Tobacco seeds were sterilized with 15% bleach for 15 min and germination on MS agar medium at 22 °C under 16-h light/8-h dark photoperiod. 20-day-old seedlings were used for hydroponic culture. The roots of the tobacco seedling were wrapped with sponge and then grown on a support made of thick polystyrene foam board with holes to allow the root systems of the plants to grow into the hydroponic solution. The floating body floated on hydroponic solution with 1 mM nitrate (similar to MS nutrient solution except 20 mM KNO₃ and 20 mM NH₄NO₃ was replaced with 9 mM KCl and 1 mM KNO₃). Plants were cultured at 22 °C under 16-h light/8-h dark photoperiod. Nutrient solution was changed every 5 days.

Nitrate uptake assay using ¹⁵NO₃⁻

The nitrate uptake activity was assayed using ¹⁵NO₃⁻ as described previously⁶¹. 10-day-old seedlings were transferred first to 0.1 mM CaSO₄ for 1 min, then to modified MS nutrient solution with 5 mM K¹⁵NO₃⁻(99% atom) as sole N source for 30 min and finally to 0.1 mM CaSO₄ for 1 min.

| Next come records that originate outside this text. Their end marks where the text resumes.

(** Closing a session shuts its VM down. *)
Definition releaseVMX (m : vmxSessionManager) (k : gostring) : vmxSessionManager :=
  match vms m !! k with
  | None => m
  | Some e =>
      match all_vms m !! e with
      | None => m
      | Some ms =>
          let n := refCount ms - 1 in
          if 0 <? n
          then MkVMs (vms m) (<[e := MkVM (v_key ms) (v_running ms) n (v_done ms)]> (all_vms m)) (monitors m) (clients m)
          else MkVMs (delete k (vms m)) (<[e := MkVM (v_key ms) false n (v_done ms)]> (all_vms m)) (monitors m) (clients m)
      end
  end.

(** The goroutine: once the VM has exited it closes [done], then takes the mutex and
    deletes whatever the table has under the key. *)
Definition watch (m : vmxSessionManager) (e : nat) : option vmxSessionManager :=
  ms ← all_vms m !! e;
  mon ← monitors m !! e;
  match mon with
  | Watching =>
      if v_running ms then None
      else Some (MkVMs (vms m) (<[e := MkVM (v_key ms) (v_running ms) (refCount ms) true]> (all_vms m))
                   (<[e := Notified]> (monitors m)) (clients m))
  | Notified => Some (MkVMs (delete (v_key ms) (vms m)) (all_vms m) (<[e := Ended]> (monitors m)) (clients m))
  | Ended => None
  end.

Inductive event := Arrive (k : gostring) | Go (i : nat) (starts : bool) | Exit (e : nat) | Watch (e : nat).

Definition set_client (m : vmxSessionManager) (i : nat) (t : client) : vmxSessionManager :=
  MkVMs (vms m) (all_vms m) (monitors m) (<[i := t]> (clients m)).
(* ===== verification/Sessions.v ===== *)
(** * Sessions in frames ([session.go], [src/cmd/vshd/main.go], [src/vshdsession/], [src/cmd/ts/])

    What a session is asked to run travels from the client to the daemon, from the
    daemon to vshd, through the helper programs inside the container and through a login
    shell. Every hop is modelled as it writes or reads the request; then come the loops
    that carry input, output and the exit code. *)

From Stdlib Require Import Strings.String.
From S2P Require Import GoSort Prelude GoUtf8 GoStrings GoIO GoPath Passwd VshdProto McpExec McpText.

(** ** Requests *)

Definition NUL : byte := Byte.x00.
Definition nul_field (s : gostring) : list byte := s ++ [NUL].
Definition fields (l : list gostring) : list byte := concat (nul_field <$> l).
Definition flag (b : bool) : gostring := if b then bs "1" else bs "0".

(** [sessionCommand]: a command line goes through a shell, none is a login. *)
Definition sessionCommand (raw : gostring) : list gostring :=
  if bool_decide (raw = []) then [] else [bs "sh"; bs "-c"; raw].

(** [writeVshdRequest]: the bytes it writes. *)
Definition writeVshdRequest (framePath targetUser : gostring) (pty : bool) (cmdArgs env : list gostring) : list byte :=
  (if bool_decide (framePath ≠ []) then fields [bs "VMX"; framePath] else [])
  ++ fields [targetUser; flag pty; fmt_int (Z.of_nat (length cmdArgs))] ++ fields cmdArgs
  ++ fields [fmt_int (Z.of_nat (length env))] ++ fields env.
Definition NamespaceForPrincipal (p : option PolicyFile) (principal : gostring) : gostring :=
  match p with
  | Some p => let namespace := default [] (Namespaces p !! principal) in
              if bool_decide (namespace ≠ []) then namespace else defaultNamespace
  | None => defaultNamespace
  end.

(** The pattern for every user. *)
Definition matches_pattern (loginName : gostring) (tags : list gostring) (pattern : gostring) : bool :=
  bool_decide (pattern = loginName)
  || (bool_decide (pattern = bs "autogroup:member") && bool_decide (loginName ≠ []) && negb (HasPrefix loginName (bs "tag:")))
  || existsb (λ tag, bool_decide (pattern = tag)) tags.
Definition matchesSrc (patterns : list gostring) (loginName : gostring) (tags : list gostring) : bool :=
  existsb (matches_pattern loginName tags) patterns.

Fixpoint match_grants (grants : list PolicyGrant) (loginName : gostring) (tags : list gostring) : option ThundersnapCap :=
  match grants with
  | [] => None
  | grant :: grants' =>
      if matchesSrc (Src grant) loginName tags then
        match App grant !! ThundersnapCapName with
        | Some (c :: _) => Some c
        | _ => match_grants grants' loginName tags
        end
      else match_grants grants' loginName tags
  end.
Definition MatchGrant (p : PolicyFile) : gostring → list gostring → option ThundersnapCap := match_grants (Grants p).

(** ** Connections *)

Section who.
(** The capabilities a tailnet hands out, and the library function that reads those of
    one name. *)
Context {CapMap : Type} (UnmarshalCapJSON : CapMap → gostring → option (list ThundersnapCap)).

(** What is known of a peer: its user's login name, its node's tags, its capabilities. *)
Record WhoIsResponse := MkWhoIs {
  who_login : option gostring;
  who_tags : option (list gostring);
  who_caps : option CapMap;
}.

(** [None] is an error; the inner [None] is no capability. *)
Definition GetCapFromWhoIs (who : option WhoIsResponse) : option (option ThundersnapCap) :=
  match who ≫= who_caps with
  | None => Some None
  | Some m => caps ← UnmarshalCapJSON m ThundersnapCapName; Some (head caps)
  end.

Definition ResolveCap (who : option WhoIsResponse) (policy : option PolicyFile) : ThundersnapCap :=
  let granted := match who with Some _ => default None (GetCapFromWhoIs who) | None => None end in
  match granted with
  | Some c => fillDefaults c
  | None =>
      match policy, who with
      | Some p, Some w =>
          match MatchGrant p (default [] (who_login w)) (default [] (who_tags w)) with
          | Some c => fillDefaults c
          | None => DefaultCap
          end
      | _, _ => DefaultCap
      end
  end.

(** [strings.Join(tags, ", ")]. *)
Fixpoint join_tags (l : list gostring) : gostring :=
  match l with [] => [] | [t] => t | t :: l' => t ++ bs ", " ++ join_tags l' end.

(** [getTailscaleUser] and the beginning of the SSH handler: who a connection is. *)
Definition getTailscaleUser (testModeUser : gostring) (who : option WhoIsResponse) : gostring :=
  if bool_decide (testModeUser ≠ []) then testModeUser
  else match who with
  | None => bs "unknown"
  | Some w =>
      match who_tags w with
      | Some (t :: tags) => bs "tags: " ++ join_tags (t :: tags)
      | _ => match who_login w with
             | Some (c :: name) => c :: name
             | _ => bs "unknown"
             end
      end
  end.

Seedlings were then dried at 70 °C to a constant weight and grinded. ¹⁵N content was analyzed using a continuous-flow isotope ratio mass spectrometer (Thermo-MAT253) coupled with a elemental analyzer (Flash 2000 HT, Thermo Fisher Scientific, Inc., USA).

Statistical analysis

Statistically significant differences were computed based on the Student’s t-tests.